More expensive bib shorts will use fabrics which aid blood circulation through compression. Those aiming for the aero edge may also feature technologies aimed in this direction.
Cycling short fit
Cycling shorts should be constructed from multiple panels of fabric. The more panels used, the better the fit – a single panel per leg would give the appearance of two moving chipolatas wrapped in lycra. Using multiple panels also increases comfort as the fabric isn’t forced to stretch too far in any given area.
You need to ensure the shoulder straps are comfortable. Some come up short, feeling a little restrictive, even for a rider of average height. Wherever possible, try on bib shorts (over underwear) and – as silly as you may feel in the dressing room – adopt a riding position to get a clear idea of how they’d really feel on the bike.
Styles vary as well – some riders like cycling shorts that reach almost to their knees, whilst others prefer them to finish mid thigh.
Cycling short chamois
The other details are important to consider, but the chamois is the absolute key bib short component. Get it right and your shorts will offer years of comfortable miles. Get it wrong and the pad can become uncomfortable.

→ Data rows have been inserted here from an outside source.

(** X28: From the ledger to the merged spectra: after one worker has run
    every job of a ledger built for [ks] and [n_iter], the merged spectra
    for a requested [k] are the [n_iter] replicate spectra for [k], in
    the order of the iterations, each computed with the seed of its
    row. *)
Theorem factorized_replicates_are_merged_in_order
  run_nmf fs0 fs1 randint ks n_iter args rows kw k skip fs :
  get_nmf_iter_params fs0 randint ks n_iter args = Done (rows, kw) ->
  In k (ks_list ks) -> (0 < n_iter)%nat ->
  factorize run_nmf rows 0 1 false fs1 = Done fs ->
  exists subset,
    map (fun p => (n_components p, iter p)) subset
    = map (pair k) (seq 0 n_iter)
    /\ (forall p, In p subset -> In p rows)
    /\ combine_nmf rows fs k skip
       = Done (Some (concat (map (fun p => run_nmf k (nmf_seed p)) subset))).
Proof.
  intros Hled Hk Hn Hfac.
  destruct (merged_after_all_jobs run_nmf fs0 fs1 randint ks n_iter args
              rows kw k skip fs Hled Hk Hn Hfac) as (Hsub & Hc).
  exists (filter (fun p => (n_components p =? k)%nat) rows).
  split; [exact Hsub|]. split; [|exact Hc].
  intros p Hp. apply filter_In in Hp. tauto.
Qed.

(** X29: From the ledger to every merged file: after one worker has run every
    job of a built ledger, [combine] with its default components
    completes and leaves one merged file for each distinct requested
    [k], written in ascending order of [k], the file of [k] being what
    [combine_nmf] merges for [k]. *)
Theorem combine_merges_every_k
  run_nmf fs0 fs1 randint ks n_iter args rows kw skip fs :
  get_nmf_iter_params fs0 randint ks n_iter args = Done (rows, kw) ->
  (0 < n_iter)%nat ->
  factorize run_nmf rows 0 1 false fs1 = Done fs ->
  exists ms,
    combine rows fs all_components skip [] = (None, ms)
    /\ map fst ms = rev (sorted_set (ks_list ks))
    /\ forall k, In k (ks_list ks) ->
         exists merged,
           load_merged k ms = Some merged
           /\ combine_nmf rows fs k skip = Done (Some merged).
Proof.
  intros Hled Hn Hfac.
  set (M := fun k => concat (map (fun p => run_nmf k (nmf_seed p))
                               (filter (fun p => (n_components p =? k)%nat)
                                  rows))).
  assert (HM : forall k, In k (ks_list ks) ->
                 combine_nmf rows fs k skip = Done (Some (M k))).
  { intros k Hk.
    apply (merged_after_all_jobs run_nmf fs0 fs1 randint ks n_iter args
             rows kw k skip fs Hled Hk Hn Hfac). }
  exists (rev (map (fun k => (k, M k)) (sorted_set (ks_list ks))) ++ []).
  split; [|split].
  - unfold combine. cbv zeta.
    rewrite (ledger_components fs0 randint ks n_iter args rows kw Hled Hn).
    apply combine_each_all. intros k Hk. apply HM.
    now apply sorted_set_In.
  - rewrite app_nil_r, map_rev, map_map. cbn [fst]. now rewrite map_id.
  - intros k Hk. exists (M k). split; [|now apply HM].
    apply load_merged_all. now apply sorted_set_In.
Qed.

(** X30: [k_selection_plot] changes no saved artifact: no density is cached
    and no output of [consensus] is written.  When it completes, its
    statistics have one row for each distinct [k] of the ledger, in
    ascending order, each labelled with the default threshold 0.5; when
    it raises, the error is none of the density stage: not the zero
    components of the filter, not the partition, not the alignment of a
    cached density. *)
Theorem k_selection_plot_leaves_artifacts lib inp_of run_params st :
  snd (k_selection_plot lib inp_of run_params st) = st
  /\ match fst (k_selection_plot lib inp_of run_params st) with
     | Stats rows =>
         map stats_k rows = sorted_set (map n_components run_params)
         /\ Forall (fun row => stats_local_density_threshold row = 1 / 2) rows
     | Raised e =>
         e <> ZeroComponents /\ e <> KthOutOfBounds /\ e <> Unalignable
     | AttributeError => False
     end.
Proof. unfold k_selection_plot. apply collect_stats_outcome. Qed.
(** * The further properties at concrete inputs *)

Import ExDensityFacts.

(** X1 at a concrete input: the refit of [ExChunk] with a chunk size of zero does not return. *)
Lemma chunk_size_zero_never_returns_witness :
  fit_H_online (ExChunk.prm 0) ExChunk.W 5 ExChunk.X None ExChunk.H_init
  = None.
Proof.
  apply (chunk_size_zero_never_returns (ExChunk.prm 0) ExChunk.W ExChunk.X
           None ExChunk.H_init 5).
  - reflexivity.
  - simpl. lia.
Defined.

(** X2 at a concrete input: with no iteration allowed the refit of [ExStationary] returns its clamped start. *)
Lemma zero_iterations_return_clamped_init_witness :
  fit_H_online (ExStationary.prm 0) ExStationary.W 1 ExStationary.X
    (Some [[-1]]) []
  = Some (init_H (Some [[-1]]) []).
Proof.
  apply (zero_iterations_return_clamped_init (ExStationary.prm 0)
           ExStationary.W ExStationary.X (Some [[-1]]) [] 1).
  - reflexivity.
  - simpl. lia.
  - simpl. lia.
  - reflexivity.
Defined.

(** X3 at a concrete input: a start of [ExChunk] with a negative entry (0, 0) gives a result with a zero there. *)
Lemma nonpositive_init_entries_end_at_zero_witness :
  exists H,
    fit_H_online (ExChunk.prm 1) ExChunk.W 2 ExChunk.X
      (Some [[-1; 1]; [1; 1]]) [] = Some H
    /\ entry H 0 0 = 0.
Proof.
  apply (nonpositive_init_entries_end_at_zero (ExChunk.prm 1) ExChunk.W
           ExChunk.X [[-1; 1]; [1; 1]] [] 2 0 0).
  - cbv [epsilon ExChunk.prm]. lra.
  - simpl. lia.
  - simpl. lia.
  - reflexivity.
  - cbv [entry nth]. lra.
Defined.
(** * display_qceff_table.py: a shallow embedding in Rocq

    The script reads a QCEFF table (a CSV file) and prints a summary table
    and, on request, a detailed dump of each quantity.  Python strings are
    modelled as Stdlib [string] (ASCII characters); Python's string methods
    used by the script ([str.replace], [str.strip], [str.upper],
    [str.lower], slicing, [len], left-aligned f-string padding) are written
    out below.  [print] is modelled as appending its argument to an output
    list; exceptions are an explicit error in a small output monad that
    keeps what was printed before the exception was raised. *)

From Stdlib Require Import List Arith Lia Bool ZArith Ascii String.
Import ListNotations.
Open Scope string_scope.
Open Scope nat_scope.

(* ------------------------------------------------------------------ *)
(** ** Python string built-ins *)

Module Py.

(** Characters for which [str.isspace] holds, restricted to ASCII:
    \t \n \x0b \x0c \r, the separators \x1c .. \x1f and the space. *)
Definition is_space (c : ascii) : bool :=
  let n := nat_of_ascii c in
  ((9 <=? n) && (n <=? 13)) || ((28 <=? n) && (n <=? 32)).

Fixpoint lstrip (s : string) : string :=
  match s with
  | EmptyString => EmptyString
  | String c s' => if is_space c then lstrip s' else s
  end.

Fixpoint rstrip (s : string) : string :=
  match s with
  | EmptyString => EmptyString
  | String c s' =>
      let r := rstrip s' in
      match r with
      | EmptyString => if is_space c then EmptyString else String c EmptyString
      | _ => String c r
      end
  end.

(** [s.strip()] *)
Definition strip (s : string) : string := rstrip (lstrip s).

Definition upper_char (c : ascii) : ascii :=
  let n := nat_of_ascii c in
  if (97 <=? n) && (n <=? 122) then ascii_of_nat (n - 32) else c.

Definition lower_char (c : ascii) : ascii :=
  let n := nat_of_ascii c in
  if (65 <=? n) && (n <=? 90) then ascii_of_nat (n + 32) else c.

(** [s.upper()] *)
Fixpoint upper (s : string) : string :=
  match s with
  | EmptyString => EmptyString
  | String c s' => String (upper_char c) (upper s')
  end.

(** [s.lower()] *)
Fixpoint lower (s : string) : string :=
  match s with
  | EmptyString => EmptyString
  | String c s' => String (lower_char c) (lower s')
  end.

(** [s.startswith(old)] at the current position, as used by the scan of
    [str.replace]. *)
Fixpoint starts_with (old s : string) : bool :=
  match old, s with
  | EmptyString, _ => true
  | String _ _, EmptyString => false
  | String a old', String b s' => Ascii.eqb a b && starts_with old' s'
  end.
(** X16. The checks pass, the column has a row and the width of the range
    is not finite (as for [-2**1023] and [2**1023], or for a NaN bound):
    the call raises numpy's [OverflowError] from the first draw.  By then
    both generators have been reseeded; no frame is written, and the
    exception is logged as unexpected. *)
Theorem add_noise_overflowing_range (data : loc) (c : string) (a b : number)
    (seed : option Z) (w : World) (df : DataFrame) (s : Series) :
  frames w !! data = Some df ->
  getitem c df = Some s ->
  is_numeric_dtype s = true ->
  fle b a = false ->
  valid_seed seed ->
  0 < n_rows s ->
  isfinite (fsub b a) = false ->
  exists w',
    add_noise data c a b seed w = (inl RangeOverflow, w') /\
    frames w' = frames w /\
    np_state w' = seeded_state seed w /\
    py_state w' = match seed with
                  | Some z => py_seed z
                  | None => py_state w
                  end /\
    log w' =
      (log w ++
       [Log ERROR "An unexpected error occurred: Range exceeds valid bounds"])%list.
Proof.
  intros Hdf Hcol Hnum Hr Hz Hn Hfin. eexists. split.
  - now apply (add_noise_overflow data c a b seed w df s).
  - destruct seed; repeat split.
Qed.

(** X17. [add_noise] has returned and the output path cannot be opened for
    writing: [main] still returns, nothing is written, the frame read and
    noised is lost, and the exception of [to_csv] goes through the handlers
    of [main] in their order, so that a [FileNotFoundError] for the output
    path is reported as "Input file not found" with the input path. *)
Theorem main_unwritable_output (args : Args) (w : World) (text : string)
    (df : DataFrame) (s : Series) (e : exn) :
  files w !! input_file args = Some text -> text <> "" ->
  parse_csv text = inr df ->
  getitem (column_name args) df = Some s ->
  is_numeric_dtype s = true ->
  fle (max_noise args) (min_noise args) = false ->
  valid_seed (seed args) ->
  n_rows s = 0 \/ isfinite (fsub (max_noise args) (min_noise args)) = true ->
  write_error (output_file args) = Some e ->
  exists w',
    main args w = (inr tt, w') /\
    files w' = files w /\
    log w' =
      (log w ++
       [Log INFO ("Reading input file: " +:+ input_file args);
        Log INFO ("Adding noise to column: " +:+ column_name args);
        Log INFO ("Saving output to: " +:+ output_file args);
        Log ERROR
          (match exn_cls e with
           | FileNotFoundError => "Input file not found: " +:+ input_file args
           | EmptyDataError => "Input file is empty: " +:+ input_file args
           | _ => "An error occurred: " +:+ exn_msg e
           end)])%list.
Proof.
  intros Hfile Htext Hparse Hcol Hnum Hr Hz Hok Hwr.
  destruct (main_write_fails args w text df s e Hfile Htext Hparse Hcol Hnum
              Hr Hz Hok Hwr) as (w' & Hrun & Hf & Hlog).
  exists w'. split; [exact Hrun|]. split; [exact Hf|]. rewrite Hlog.
  unfold isinstance. now destruct (exn_cls e).
Qed.

End Generic.

(** * Properties written over the rationals

    The statements of this section are written with the order and the
    arithmetic of [Q].  They rest on the lemmas of the section before,
    which hold for every number system. *)

#[global] Existing Instance rationals.

Section Exact.
Context {G : @Generators rationals} {C : @CsvCodec rationals}.


(** In exact arithmetic an offset computed from a sample of [[0, 1)] lies in
    [[a, b)].  The doubles of the code round the sum, and the bound does
    not carry over to them. *)
Lemma nth_uniform_exact_bounds (a b : Q) (st : rng) (i : nat) :
  (0 <= fst (random_sample (iter_state i st)) < 1)%Q ->
  (a < b)%Q ->
  (a <= nth_uniform a b st i < b)%Q.
Proof.
  intros [H0 H1] Hlt. unfold nth_uniform. cbn [fadd fmul fsub rationals].
  set (x := fst (random_sample (iter_state i st))) in *.
  assert (Hw : (0 < b - a)%Q) by lra.
  assert (Hlo : (0 <= (b - a) * x)%Q) by (apply Qmult_le_0_compat; lra).
  assert (Hhi : ((b - a) * x < (b - a) * 1)%Q) by (apply Qmult_lt_l; assumption).
  lra.
Qed.











End Exact.

(** * The claims on the fixtures *)

Lemma salary_run :
  add_noise (G := lcg) 1%positive "salary" default_min default_max (Some 42%Z)
    salary_world = (inr 1%positive, salary_noised).
Proof. reflexivity. Qed.

(** The run of the usage note on the salary table: 1000 and 2000 become
    about 1016.46 and 2007.93. *)
Example salary_run_values :
  frames salary_noised !! 1%positive =
    Some [("id", Int64Series [1; 2]%Z);
          ("salary", Float64Series [2182834488600000 # 2147483648000;
                                    4311991472000000 # 2147483648000])].
Proof. vm_compute. reflexivity. Qed.

(** A seed numpy rejects makes the call raise after the three checks. *)
Example negative_seed_raises :
  fst (add_noise (G := lcg) 1%positive "salary" default_min default_max
         (Some (-1)%Z) salary_world) = inl InvalidSeed.
Proof. vm_compute. reflexivity. Qed.

(** A text column is refused by the dtype check, and the frame is kept. *)
Example text_column_raises :
  fst (add_noise (G := lcg) 1%positive "name" default_min default_max
         (Some 42%Z) names_world) = inl (NonNumericColumn "name") /\
  frames (snd (add_noise (G := lcg) 1%positive "name" default_min default_max
                 (Some 42%Z) names_world)) !! 1%positive = Some names_frame.
Proof. split; vm_compute; reflexivity. Qed.

(** The range of the rejection cases of the specification. *)
Example reversed_range_raises :
  fst (add_noise (G := lcg) 1%positive "salary" (2 # 10) (1 # 10) None
         salary_world) = inl InvalidRange.
Proof. vm_compute. reflexivity. Qed.

(** The usage note end to end: the output file is written and four [INFO]
    records are logged. *)
Example main_run_writes_output :
  let args := mkArgs "input.csv" "output.csv" "salary" default_min default_max
                (Some 42%Z) in
  let r := main (G := lcg) (C := table_codec) args salary_world in
  fst r = inr tt /\
  files (snd r) !! "output.csv" = Some "id,salary" /\
  map log_level_of (log (snd r)) = [INFO; INFO; INFO; INFO].
Proof. repeat split; vm_compute; reflexivity. Qed.

(** The usage note on binary64, and the three runs that separate the code
    from the claims as they are written. *)
Example salary_run64 :
  fst (add_noise (G := lcg64) 1%positive "salary" minus_tenth tenth (Some 42%Z)
         salary_world64) = inr 1%positive.
Proof. vm_compute. reflexivity. Qed.

Example overflowing_width : isfinite (Numbers := binary64) (fsub huge minus_huge) = false.
Proof. reflexivity. Qed.

Example nan_comparisons :
  fle (Numbers := binary64) tenth PrimFloat.nan = false /\
  flt (Numbers := binary64) PrimFloat.nan tenth = false /\
  isfinite (Numbers := binary64) (fsub tenth PrimFloat.nan) = false.
Proof. repeat split. Qed.

Example rounded_offset :
  fadd (Numbers := binary64) low16
    (fmul (fsub high16 low16)
       (PrimFloat.div (float_of_Z 4943272583565992) (float_of_Z (2 ^ 53)))) =
  high16.
Proof. reflexivity. Qed.




Lemma add_noise_checks_in_order_witness :
  (frames salary_world !! 1%positive = Some salary_frame /\
   ("missing" ∉ columns salary_frame) /\
   add_noise (G := lcg) 1%positive "missing" (2 # 10) (1 # 10) None
     salary_world =
     (inl (UnknownColumn "missing"),
      logged ("ValueError: " +:+ exn_msg (UnknownColumn "missing"))
        salary_world)) /\
  (frames names_world !! 1%positive = Some names_frame /\
   getitem "name" names_frame = Some (ObjectSeries ["ann"; "bob"]) /\
   row_values (N := rationals) (ObjectSeries ["ann"; "bob"]) !! 0 =
     Some None /\
   add_noise (G := lcg) 1%positive "name" (2 # 10) (1 # 10) None names_world =
     (inl (NonNumericColumn "name"),
      logged ("TypeError: " +:+ exn_msg (NonNumericColumn "name"))
        names_world)) /\
  (frames twin_world !! 1%positive = Some twin_frame /\
   ("salary" ∈ columns twin_frame) /\
   getitem "salary" twin_frame = None /\
   add_noise (G := lcg) 1%positive "salary" (2 # 10) (1 # 10) None twin_world =
     (inl (NonNumericColumn "salary"),
      logged ("TypeError: " +:+ exn_msg (NonNumericColumn "salary"))
        twin_world)) /\
  (getitem "salary" salary_frame = Some (Int64Series [1000; 2000]%Z) /\
   fle (Numbers := rationals) (1 # 10) (2 # 10) = true /\
   add_noise (G := lcg) 1%positive "salary" (2 # 10) (1 # 10) None
     salary_world =
     (inl InvalidRange,
      logged ("ValueError: " +:+ exn_msg InvalidRange) salary_world)) /\
  (fst (add_noise (G := lcg) 1%positive "salary" default_min default_max
          (Some (-1)%Z) salary_world) = inl InvalidSeed /\
   frames (snd (add_noise (G := lcg) 1%positive "salary" default_min
                  default_max (Some (-1)%Z) salary_world)) =
     frames salary_world /\
   files (snd (add_noise (G := lcg) 1%positive "salary" default_min default_max
                 (Some (-1)%Z) salary_world)) = files salary_world).
Proof.
  assert (H1 : frames salary_world !! 1%positive = Some salary_frame)
    by reflexivity.
  assert (H2 : frames names_world !! 1%positive = Some names_frame)
    by reflexivity.
  assert (H3 : frames twin_world !! 1%positive = Some twin_frame)
    by reflexivity.
  assert (Hout : "missing" ∉ columns salary_frame)
    by (apply (bool_decide_unpack _); vm_compute; exact I).
  assert (Hin : "salary" ∈ columns twin_frame)
    by (apply (bool_decide_unpack _); vm_compute; exact I).
  assert (Hrow : row_values (N := rationals) (ObjectSeries ["ann"; "bob"])
                   !! 0 = Some None) by reflexivity.
  assert (Hseed : fst (add_noise (G := lcg) 1%positive "salary" default_min
                         default_max (Some (-1)%Z) salary_world)
                  = inl InvalidSeed) by reflexivity.
  split; [|split; [|split; [|split]]].
  - split; [exact H1|]. split; [exact Hout|].
    exact (proj1 (add_noise_checks_in_order (G := lcg) 1%positive "missing"
                    (2 # 10) (1 # 10) None salary_world salary_frame H1) Hout).
  - split; [exact H2|]. split; [reflexivity|]. split; [exact Hrow|].
    exact (proj1 (proj2 (add_noise_checks_in_order (G := lcg) 1%positive "name"
                           (2 # 10) (1 # 10) None names_world names_frame H2))
             (ObjectSeries ["ann"; "bob"]) eq_refl
             (or_intror (ex_intro _ 0 Hrow))).
  - split; [exact H3|]. split; [exact Hin|]. split; [reflexivity|].
    exact (proj1 (proj2 (proj2
             (add_noise_checks_in_order (G := lcg) 1%positive "salary"
                (2 # 10) (1 # 10) None twin_world twin_frame H3))) Hin eq_refl).
  - split; [reflexivity|]. split; [reflexivity|].
    exact (proj1 (proj2 (proj2 (proj2
             (add_noise_checks_in_order (G := lcg) 1%positive "salary"
                (2 # 10) (1 # 10) None salary_world salary_frame H1))))
             (Int64Series [1000; 2000]%Z) eq_refl eq_refl eq_refl).
  - split; [exact Hseed|].
    exact (proj2 (proj2 (proj2 (proj2
             (add_noise_checks_in_order (G := lcg) 1%positive "salary"
                default_min default_max (Some (-1)%Z) salary_world
                salary_frame H1)))) InvalidSeed Hseed).
Defined.

(** C3 as it is written fails on binary64: with a NaN bound
    [min_noise < max_noise] is violated, and no [InvalidRange] is raised:
    the comparison of line 47 is false, the generators are reseeded, and the
    call fails in the transform. *)
Lemma nan_bound_passes_range_check :
  frames salary_world64 !! 1%positive = Some salary_frame64 /\
  getitem "salary" salary_frame64 = Some (Int64Series [1000; 2000]%Z) /\
  is_numeric_dtype (N := binary64) (Int64Series [1000; 2000]%Z) = true /\
  flt (Numbers := binary64) PrimFloat.nan tenth = false /\
  fst (add_noise (G := lcg64) 1%positive "salary" PrimFloat.nan tenth
         (Some 42%Z) salary_world64) = inl RangeOverflow /\
  fst (add_noise (G := lcg64) 1%positive "salary" PrimFloat.nan tenth
         (Some 42%Z) salary_world64) <> inl InvalidRange /\
  np_state (snd (add_noise (G := lcg64) 1%positive "salary" PrimFloat.nan tenth
                   (Some 42%Z) salary_world64)) = 42%Z.
Proof.
  assert (Hrun : fst (add_noise (G := lcg64) 1%positive "salary" PrimFloat.nan
                        tenth (Some 42%Z) salary_world64) = inl RangeOverflow)
    by (vm_compute; reflexivity).
  repeat split; try reflexivity; try exact Hrun.
  rewrite Hrun. discriminate.
Qed.
(** * Gator (PietPadda/aggregator): the feed poller

    A shallow embedding of the RSS aggregator's polling core and of the
    configuration writer, with the properties its specification states.

    - [Sql], [Store]: the tables and the queries of [sql/queries].
    - [rssfeed]: [FetchFeed] of [internal/rssfeed/rssfeed.go].
    - [handlers]: [scrapeFeeds] and [HandlerAgg] of
      [internal/handlers/handlers.go].
    - [config]: [Read], [write] and [SetUser] of [internal/config/config.go].
    - [GoTime]: the duration parser and the ticker of Go's [time] package.
    - [Ingestor]: the post ingestor, over [CreatePost] of [sql/queries].
    - [Sample]: a small database, a feed document and a machine to run the
      definitions on.

    Part II has the properties, module by module: [SqlFacts], [StoreFacts],
    [rssfeedFacts], [handlersFacts], [configFacts], [IngestorFacts].

    Timestamps are integers (microseconds), SQL NULL is [None], a Go pointer
    that may be nil is an [option], a Go [(value, error)] pair is a sum with
    the error on the left. *)

From Stdlib Require Import ZArith List String Ascii Bool Lia.
From Stdlib Require Import Sorting.Permutation Sorting.Sorted.
From Stdlib Require Import Floats.SpecFloat.
Import ListNotations.

Open Scope string_scope.
Open Scope list_scope.
Open Scope Z_scope.

(* ================================================================== *)
(** * Part I: definitions *)
(* ================================================================== *)

(** ** Go errors *)

(** An [error] value: a sentinel of [database/sql], an error made by a
    library or by the operating system, or one built by [fmt.Errorf]. The
    constructors of [fmt.Errorf] follow the verbs of the format strings the
    program uses: none, one [%s], one [%w], or [%s] then [%w]. *)
Inductive error : Type :=
| sql_ErrNoRows
| LibError (text : string)
| Errorf0 (format : string)
| ErrorfS (format : string) (s : string)
| ErrorfW (format : string) (cause : error)
| ErrorfSW (format : string) (s : string) (cause : error).

(** [errors.Is(err, sql.ErrNoRows)]: follows the chain of [%w] causes. *)
Fixpoint errors_Is_ErrNoRows (err : error) : bool :=
  match err with
  | sql_ErrNoRows => true
  | LibError _ | Errorf0 _ | ErrorfS _ _ => false
  | ErrorfW _ cause | ErrorfSW _ _ cause => errors_Is_ErrNoRows cause
  end.

(** ** What the process does to the outside world *)

Definition UUID := N.

(** An argument of a [fmt.Printf] call. *)
Variant Arg : Type :=
| AStr (s : string)
| AErr (e : error)
| ADuration (nanoseconds : Z).

Variant Event : Type :=
| DbGetNextFeedToFetch
| DbMarkFeedFetched (id : UUID)
| HttpDo (url : string)
| Stdout (format : string) (args : list Arg)
| TickerWait.

Definition is_TickerWait (ev : Event) : bool :=
  match ev with TickerWait => true | _ => false end.

Definition is_Stdout (ev : Event) : Prop :=
  match ev with Stdout _ _ => True | _ => False end.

Cycling short chamois pads are shaped to suit different sorts if riding – often the product description will give you an insight into the pad sewn into a pair you’re looking at.
Endurance focused chamois pads will be thicker to cater for greater hours in the saddle and will usually have denser foam at the rear to cater for an upright position.
A chamois that’s designed for short, hard, race efforts will often have more padding at the front as riders on the rivet will usually rotate more to sit on the end of the saddle.
Many brands buy in their chamois from an external company, such as Cytech, and can often use the same pad as a competitor.
The chamois often comes with some additional features, such as perforation to provide breathability, and an antibacterial treatment to keep the shorts fresh.